> [Prompt] Keep every line of the data below that has the string "setPolkadotAccountsWithBalance" and present those lines.

=====

(** X1.  Every run of [main] first calls into the SDK and then prints,
    never the other way round.  The calls are an initial part of the
    plan [boto3.client('kinesis', region)], [get_shard_iterator(stream,
    shard, TRIM_HORIZON)], [get_records(cursor, 200)], each made at most
    once, and every call but the last one made has returned.  The run
    goes one of two ways.  Either the last call made raised: then this
    exception ends the run and nothing is printed.  Or all three calls
    returned, the third one with the cursor the second one returned:
    then the header and the separator are printed, followed by at most
    one row for each record of the batch. *)
Theorem main_calls_then_prints
    (stdout : TextIO) (boto3 : Boto3) (args : Argparse.Namespace) :
  exists cs rows cursor,
    trace (main stdout boto3 args) =
    List.map call_event cs ++ List.map EvPrint rows /\
    1 <= List.length cs <= 3 /\
    List.map fst cs = firstn (List.length cs) (call_plan args cursor) /\
    Forall has_returned (removelast cs) /\
    (rows <> [] -> List.length cs = 3 /\ Forall has_returned cs) /\
    ((exists cs0 rq name,
         cs = cs0 ++ [(rq, Raised name)] /\
         rows = [] /\
         outcome (main stdout boto3 args) = inl (SdkError name))
     \/
     (exists it out data,
         List.map snd cs = [Returned RetClient;
                            Returned (RetShardIterator it);
                            Returned (RetRecords out)] /\
         cursor = ShardIterator it /\
         rows = header_row :: separator_row :: data /\
         List.length data <= List.length (Records out))).
Proof.
  assert (Hret : forall rq v, has_returned (rq, Returned v))
    by (intros rq v; now exists v).
  unfold trace, outcome. rewrite main_shape.
  destruct (client boto3 _ _) as [name | kinesis]; cbn [fst snd].
  { exists [(ReqClient (lit "kinesis") (Argparse.region args), Raised name)],
      [], [].
    cbn [removelast List.length].
    split; [reflexivity |]. split; [lia |]. split; [reflexivity |].
    split; [constructor |]. split; [congruence |].
    left. exists [], (ReqClient (lit "kinesis") (Argparse.region args)), name.
    repeat split. }
  destruct (get_shard_iterator kinesis _ _ _) as [name | it]; cbn [fst snd].
  { exists [(ReqClient (lit "kinesis") (Argparse.region args),
             Returned RetClient);
            (ReqGetShardIterator (Argparse.stream_name args)
                                 (Argparse.shard_id args) TRIM_HORIZON,
             Raised name)], [], [].
    cbn [removelast List.length].
    split; [reflexivity |]. split; [lia |]. split; [reflexivity |].
    split; [repeat constructor; apply Hret |]. split; [congruence |].
    left. eexists [_], _, name. repeat split. }
  destruct (get_records kinesis _ _) as [name | out]; cbn [fst snd].
  { exists [(ReqClient (lit "kinesis") (Argparse.region args),
             Returned RetClient);
            (ReqGetShardIterator (Argparse.stream_name args)
                                 (Argparse.shard_id args) TRIM_HORIZON,
             Returned (RetShardIterator it));
            (ReqGetRecords (ShardIterator it) 200, Raised name)],
      [], (ShardIterator it).
    cbn [removelast List.length].
    split; [reflexivity |]. split; [lia |]. split; [reflexivity |].
    split; [repeat constructor; apply Hret |]. split; [congruence |].
    left. eexists [_; _], _, name. repeat split. }
  exists [(ReqClient (lit "kinesis") (Argparse.region args),
           Returned RetClient);
          (ReqGetShardIterator (Argparse.stream_name args)
                               (Argparse.shard_id args) TRIM_HORIZON,
           Returned (RetShardIterator it));
          (ReqGetRecords (ShardIterator it) 200, Returned (RetRecords out))],
    (header_row :: separator_row ::
     fst (rows_printed stdout (Argparse.shard_id args) (Records out))),
    (ShardIterator it).
  cbn [removelast List.length].
  split; [reflexivity |]. split; [lia |]. split; [reflexivity |].
  split; [repeat constructor; apply Hret |].
  split; [intros _; split; [reflexivity | repeat constructor; apply Hret] |].
  right. exists it, out. eexists.
  split; [reflexivity |]. split; [reflexivity |]. split; [reflexivity |].
  apply rows_printed_length.
Qed.

(** ** What the output depends on *)

Lemma rows_printed_shown (stdout : TextIO) (shard_id : pyval)
    (records records' : list KinesisRecord) :
  List.map shown records = List.map shown records' ->
  rows_printed stdout shard_id records = rows_printed stdout shard_id records'.
Proof.
  revert records'.
  induction records as [| r records IH]; intros [| r' records'];
    try discriminate; [reflexivity |].
  cbn [List.map]. intros [= Hseq Hdata Hrest].
  cbn [rows_printed]. unfold row_out, row_text.
  rewrite Hseq, Hdata, (IH _ Hrest).
  reflexivity.
Qed.

(** X2.  What a run prints, and how it ends once the batch is fetched,
    depends on the shard id and on the sequence numbers and payloads of
    the records only: two runs that agree on these print the same lines
    and end the same way, whatever the stream name, the region, the
    cursor, the partition keys, [NextShardIterator] and
    [MillisBehindLatest] are. *)
Theorem output_depends_on_shard_id_and_records
    (stdout : TextIO) (boto3 boto3' : Boto3) (args args' : Argparse.Namespace)
    (cursor cursor' : pystr) (limit limit' : Z)
    (out out' : GetRecordsOutput) :
  In (EvCall (ReqGetRecords cursor limit) (Returned (RetRecords out)))
     (trace (main stdout boto3 args)) ->
  In (EvCall (ReqGetRecords cursor' limit') (Returned (RetRecords out')))
     (trace (main stdout boto3' args')) ->
  Argparse.shard_id args = Argparse.shard_id args' ->
  List.map shown (Records out) = List.map shown (Records out') ->
  printed (trace (main stdout boto3 args)) =
  printed (trace (main stdout boto3' args')) /\
  outcome (main stdout boto3 args) = outcome (main stdout boto3' args').
Proof.
  intros Hin Hin' Hshard Hshown.
  destruct (fetched_shape _ _ _ _ _ _ Hin) as [it [_ [_ Hshape]]].
  destruct (fetched_shape _ _ _ _ _ _ Hin') as [it' [_ [_ Hshape']]].
  unfold trace, outcome. rewrite Hshape, Hshape'. cbn [fst snd].
  rewrite !printed_fetched, Hshard, (rows_printed_shown _ _ _ _ Hshown).
  split; reflexivity.
Qed.

(** X2 at two runs that differ in stream, region and partition key. *)
Lemma output_depends_on_shard_id_and_records_witness :
  printed (trace (main utf8_stdout (sample_boto3 [sample_record "4956" "hello"])
                       sample_args)) =
  printed (trace (main utf8_stdout (lenient_boto3
                          [{| SequenceNumber := lit "4956";
                              Data := Utf8.of_lit "hello";
                              PartitionKey := lit "another key" |}])
                       {| Argparse.stream_name := PyStr (lit "invoices");
                          Argparse.shard_id := PyStr (lit "shardId-0001");
                          Argparse.region := PyNone |})) /\
  outcome (main utf8_stdout (sample_boto3 [sample_record "4956" "hello"])
                sample_args) =
  outcome (main utf8_stdout (lenient_boto3
                   [{| SequenceNumber := lit "4956";
                       Data := Utf8.of_lit "hello";
                       PartitionKey := lit "another key" |}])
                {| Argparse.stream_name := PyStr (lit "invoices");
                   Argparse.shard_id := PyStr (lit "shardId-0001");
                   Argparse.region := PyNone |}).
Proof.
  apply (@output_depends_on_shard_id_and_records utf8_stdout
           (sample_boto3 [sample_record "4956" "hello"])
           (lenient_boto3
              [{| SequenceNumber := lit "4956";
                  Data := Utf8.of_lit "hello";
                  PartitionKey := lit "another key" |}])
           sample_args
           {| Argparse.stream_name := PyStr (lit "invoices");
              Argparse.shard_id := PyStr (lit "shardId-0001");
              Argparse.region := PyNone |}
           (lit "abc123") (lit "abc123") 200%Z 200%Z
           {| Records := [sample_record "4956" "hello"];
              NextShardIterator := Some (lit "def456");
              MillisBehindLatest := 0 |}
           {| Records := [{| SequenceNumber := lit "4956";
                             Data := Utf8.of_lit "hello";
                             PartitionKey := lit "another key" |}];
              NextShardIterator := None;
              MillisBehindLatest := 0 |}).
  - vm_compute. right. right. left. reflexivity.
  - vm_compute. right. right. left. reflexivity.
  - reflexivity.
  - reflexivity.
Defined.

(** ** A shard id that is not a string *)

(** X3.  When the shard id is not a string ([None] for a flag left out)
    and the SDK nevertheless returns a batch that is not empty, the run
    prints the header and the separator and then fails at the first
    record: with [UnicodeDecodeError] when its payload is ill-formed, as
    the payload is decoded before the row is formatted, and with
    [TypeError] otherwise.  No data row is printed. *)
Theorem shard_id_not_a_string_fails_at_first_record
    (stdout : TextIO) (boto3 : Boto3) (args : Argparse.Namespace)
    (cursor : pystr) (limit : Z) (out : GetRecordsOutput)
    (r : KinesisRecord) (rest : list KinesisRecord) :
  In (EvCall (ReqGetRecords cursor limit) (Returned (RetRecords out)))
     (trace (main stdout boto3 args)) ->
  is_str (Argparse.shard_id args) = false ->
  Records out = r :: rest ->
  printed (trace (main stdout boto3 args)) = [header_row; separator_row] /\
  outcome (main stdout boto3 args) =
  inl (if Utf8.valid (Data r) then TypeError else UnicodeDecodeError).
Proof.
  intros Hin Hshard Hrecords.
  destruct (fetched_shape _ _ _ _ _ _ Hin) as [it [_ [_ Hshape]]].
  unfold trace, outcome. rewrite Hshape, Hrecords. cbn [fst snd rows_printed].
  assert (Hrow : row_out stdout (Argparse.shard_id args) r =
                 inl (if Utf8.valid (Data r)
                      then TypeError else UnicodeDecodeError)).
  { unfold row_out, row_text, Utf8.valid.
    destruct (Utf8.decode (Data r)); [| reflexivity].
    now rewrite format_not_a_string. }
  rewrite Hrow. cbn [fst snd]. rewrite printed_fetched. split; reflexivity.
Qed.
(* ------------------------------------------------------------------ *)
(** ** Selection *)

Lemma setSelectedAccountId_fields : forall id st,
  heap (setSelectedAccountId id st) = heap st
  /\ accounts (setSelectedAccountId id st) = accounts st
  /\ selectedAccountId (setSelectedAccountId id st) = id.
Proof.
intros id st. unfold setSelectedAccountId.
destruct (selectedAccountId st =? id)%Z; simpl; auto.
Qed.

Lemma selectedAccount_nth : forall st,
  selectedAccount st
  = if ((0 <=? selectedAccountId st)
        && (selectedAccountId st <? Z.of_nat (Map_size (accounts st))))%Z
    then nth_error (map snd (snapshot st)) (Z.to_nat (selectedAccountId st))
    else None.
Proof.
intros st. unfold selectedAccount, snapshot, Map_values, Map_size.
rewrite !map_map. simpl.
destruct (0 <=? selectedAccountId st)%Z eqn:E0; simpl; auto.
destruct (selectedAccountId st <? Z.of_nat (length (accounts st)))%Z eqn:E1;
  auto.
apply nth_error_None. rewrite length_map.
apply Z.ltb_ge in E1. apply Z.leb_le in E0. lia.
Qed.

(** C6.  [setSelectedAccountId] stores any integer as it is, and
    [selectedAccount] is the record at that position of the insertion
    order of [accounts], or [undefined] when the position is out of range:
    index 5 over 2 accounts selects nothing, and the same stored index
    selects a record once the map has 6 entries. *)
Theorem selection_is_positional : forall (st : State) (id : Z),
  selectedAccountId (setSelectedAccountId id st) = id
  /\ snapshot (setSelectedAccountId id st) = snapshot st
  /\ ((0 <= id < Z.of_nat (Map_size (accounts st)))%Z ->
      exists a,
        nth_error (map snd (snapshot st)) (Z.to_nat id) = Some a
        /\ selectedAccount (setSelectedAccountId id st) = Some a)
  /\ ((id < 0 \/ Z.of_nat (Map_size (accounts st)) <= id)%Z ->
      selectedAccount (setSelectedAccountId id st) = None)
  /\ (Map_size (accounts st) = 2 ->
      selectedAccount (setSelectedAccountId 5 st) = None)
  /\ (forall st' : State,
        Map_size (accounts st') = 6 ->
        selectedAccountId st' = selectedAccountId (setSelectedAccountId 5 st) ->
        exists a, selectedAccount st' = Some a).
Proof.
intros st id.
destruct (setSelectedAccountId_fields id st) as [Hh [Ha Hi]].
assert (Hsnap : snapshot (setSelectedAccountId id st) = snapshot st)
  by (unfold snapshot; now rewrite Hh, Ha).
repeat split; auto.
- intros [H0 H1]. rewrite selectedAccount_nth, Hi, Ha, Hsnap.
  apply Z.leb_le in H0 as H0'. apply Z.ltb_lt in H1 as H1'.
  rewrite H0', H1'. simpl.
  destruct (nth_error (map snd (snapshot st)) (Z.to_nat id)) as [a|] eqn:E.
  + now exists a.
  + apply nth_error_None in E. rewrite length_map in E.
    unfold snapshot in E. rewrite length_map in E.
    unfold Map_size in H1. lia.
- intros H. rewrite selectedAccount_nth, Hi, Ha.
  destruct H as [H|H].
  + apply Z.leb_gt in H. now rewrite H.
  + apply Z.ltb_ge in H. rewrite H. now rewrite andb_false_r.
- intros H2. rewrite selectedAccount_nth.
  destruct (setSelectedAccountId_fields 5 st) as [_ [Ha5 Hi5]].
  rewrite Hi5, Ha5, H2. reflexivity.
- intros st' H6 Hid.
  destruct (setSelectedAccountId_fields 5 st) as [_ [_ Hi5]].
  rewrite Hi5 in Hid. rewrite selectedAccount_nth, Hid, H6. simpl.
  destruct (nth_error (map snd (snapshot st')) 5) as [a|] eqn:E.
  + now exists a.
  + apply nth_error_None in E. rewrite length_map in E.
    unfold snapshot in E. rewrite length_map in E.
    unfold Map_size in H6. lia.
Qed.

(* ------------------------------------------------------------------ *)
(** ** Restoring the saved snapshot *)

(** C8, as the code has it.  On the first render, a saved snapshot that
    is a non-empty string [JSON.parse] rejects leaves the map empty and
    logs one error; nothing is thrown (the effect has no failing result)
    and storage is untouched.  The empty string, which [JSON.parse] also
    rejects, is taken for a missing snapshot: the map is empty, the
    selected index is reset to [0], and nothing is logged. *)
Theorem restore_unparsable_snapshot :
  forall (h : Heap) (storage : Storage) (id : Z) (s : string),
    getItem "accounts" storage = Some s ->
    JSON_parse s = None ->
    let st := restoreEffect (initialState h storage id) in
    accounts st = [] /\ snapshot st = []
    /\ (s <> "" ->
        console st
        = [ConsoleError "Failed to restore accounts from localStorage"]
        /\ selectedAccountId st = id
        /\ localStorage st = storage)
    /\ (s = "" -> console st = [] /\ selectedAccountId st = 0%Z).
Proof.
intros h storage id s Hget Hparse st. subst st.
unfold restoreEffect, initialState. simpl. rewrite Hget.
destruct s as [|c s].
- simpl. rewrite accountsEffect_empty by reflexivity.
  destruct (id =? 0)%Z; simpl; repeat split; auto; congruence.
- simpl. rewrite Hparse. simpl. repeat split; auto; congruence.
Qed.

(* ------------------------------------------------------------------ *)
(** ** Connecting a Polkadot wallet *)

Lemma fetchBalances_rejects : forall (sdk : Sdk) es acc k a e,
  In (k, a) es -> sdk k = Rejected e ->
  exists e', fetchBalances sdk es acc = Rejected e'.
Proof.
induction es as [|[k0 a0] es IH]; intros acc k a e Hin Hrej; simpl in *.
- contradiction.
- destruct (sdk k0) as [r|e0] eqn:E0.
  + destruct Hin as [H|H].
    * inversion H; subst. congruence.
    * eapply IH; eauto.
  + now exists e0.
Qed.

(** C10.  When the wallet returns at least one account and the balance
    request of any of them rejects, [setPolkadotAccountsWithBalance]
    rejects and the state is the one it started from: no account of that
    wallet is merged. *)
Theorem connect_is_all_or_nothing :
  forall (sdk : Sdk) (connectWallet : WalletCenter)
         (walletName : option string) (st : State)
         (polkadotAccounts : JSMap Account) (k : string) (a : Account)
         (e : string),
    connectWallet (walletNameOrDefault walletName)
    = Fulfilled polkadotAccounts ->
    In (k, a) polkadotAccounts ->
    sdk k = Rejected e ->
    exists e',
      setPolkadotAccountsWithBalance (Some sdk) connectWallet walletName st
      = (st, Rejected e').
Proof.
intros sdk cw w st pa k a e Hcw Hin Hrej.
unfold setPolkadotAccountsWithBalance. rewrite Hcw.
destruct pa as [|p pa']; [contradiction|]. simpl Nat.eqb. cbv iota.
destruct (fetchBalances_rejects sdk (p :: pa') (p :: pa') k a e Hin Hrej)
  as [e' He'].
rewrite He'. now exists e'.
Qed.

(* ------------------------------------------------------------------ *)
(** ** Reinitialization: what the loop does to each object *)

Lemma reinitializeAccount_heap :
  forall (sdk : Sdk) (wallets : WalletExtensions) h u log k l l',
    fst (fst (reinitializeAccount sdk wallets (h, u, log) (k, l))) l'
    = if Nat.eqb l' l then reinitializeRecord sdk wallets k (h l) else h l'.
Proof.
intros sdk wallets h u log k l l'.
unfold reinitializeAccount, reinitializeRecord.
destruct (isPolkadot (h l)); simpl.
2: now destruct (Nat.eqb l' l) eqn:E; [apply Nat.eqb_eq in E; subst|].
destruct (wallets (walletType (h l))) as [wa|e]; simpl.
2: now destruct (Nat.eqb l' l) eqn:E; [apply Nat.eqb_eq in E; subst|].
destruct (Map_get (normalizedAddress (h l)) wa) as [w|]; simpl.
2: now destruct (Nat.eqb l' l) eqn:E; [apply Nat.eqb_eq in E; subst|].
destruct (sdk k) as [r|e]; simpl; unfold write;
  rewrite ?Nat.eqb_refl; destruct (Nat.eqb l' l); reflexivity.
Qed.

Lemma reinitializeAccount_updated :
  forall (sdk : Sdk) (wallets : WalletExtensions) h u log e e',
    In e' (snd (fst (reinitializeAccount sdk wallets (h, u, log) e))) ->
    e' = e \/ In e' u.
Proof.
intros sdk wallets h u log [k l] e'.
unfold reinitializeAccount.
destruct (isPolkadot (h l)); simpl; auto.
destruct (wallets (walletType (h l))) as [wa|err]; simpl; auto.
destruct (Map_get (normalizedAddress (h l)) wa) as [w|]; simpl; auto.
destruct (sdk k) as [r|err]; simpl; auto.
apply In_Map_set.
Qed.

Lemma reinitializeAccount_console :
  forall (sdk : Sdk) (wallets : WalletExtensions) h u log e ev,
    In ev log ->
    In ev (snd (reinitializeAccount sdk wallets (h, u, log) e)).
Proof.
intros sdk wallets h u log [k l] ev Hin.
unfold reinitializeAccount.
destruct (isPolkadot (h l)); simpl; auto.
destruct (wallets (walletType (h l))) as [wa|err]; simpl.
2: apply in_or_app; now left.
destruct (Map_get (normalizedAddress (h l)) wa) as [w|]; simpl; auto.
destruct (sdk k) as [r|err]; simpl; auto.
apply in_or_app; now left.
Qed.

Lemma reinitialize_loop_heap :
  forall (sdk : Sdk) (wallets : WalletExtensions) es h u log l,
    fst (fst (fold_left (reinitializeAccount sdk wallets) es (h, u, log))) l
    = fold_left (fun r k => reinitializeRecord sdk wallets k r)
                (keysAt l es) (h l).
Proof.
induction es as [|[k l0] es IH]; intros h u log l; cbn [fold_left]; auto.
pose proof (reinitializeAccount_heap sdk wallets h u log k l0 l) as Hstep.
destruct (reinitializeAccount sdk wallets (h, u, log) (k, l0))
  as [[h1 u1] log1].
simpl in Hstep. rewrite IH, Hstep.
unfold keysAt. simpl. rewrite (Nat.eqb_sym l0 l).
destruct (Nat.eqb l l0) eqn:E; simpl; auto.
apply Nat.eqb_eq in E. now subst.
Qed.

=====

> [Response]
    request of any of them rejects, [setPolkadotAccountsWithBalance]
      setPolkadotAccountsWithBalance (Some sdk) connectWallet walletName st
unfold setPolkadotAccountsWithBalance. rewrite Hcw.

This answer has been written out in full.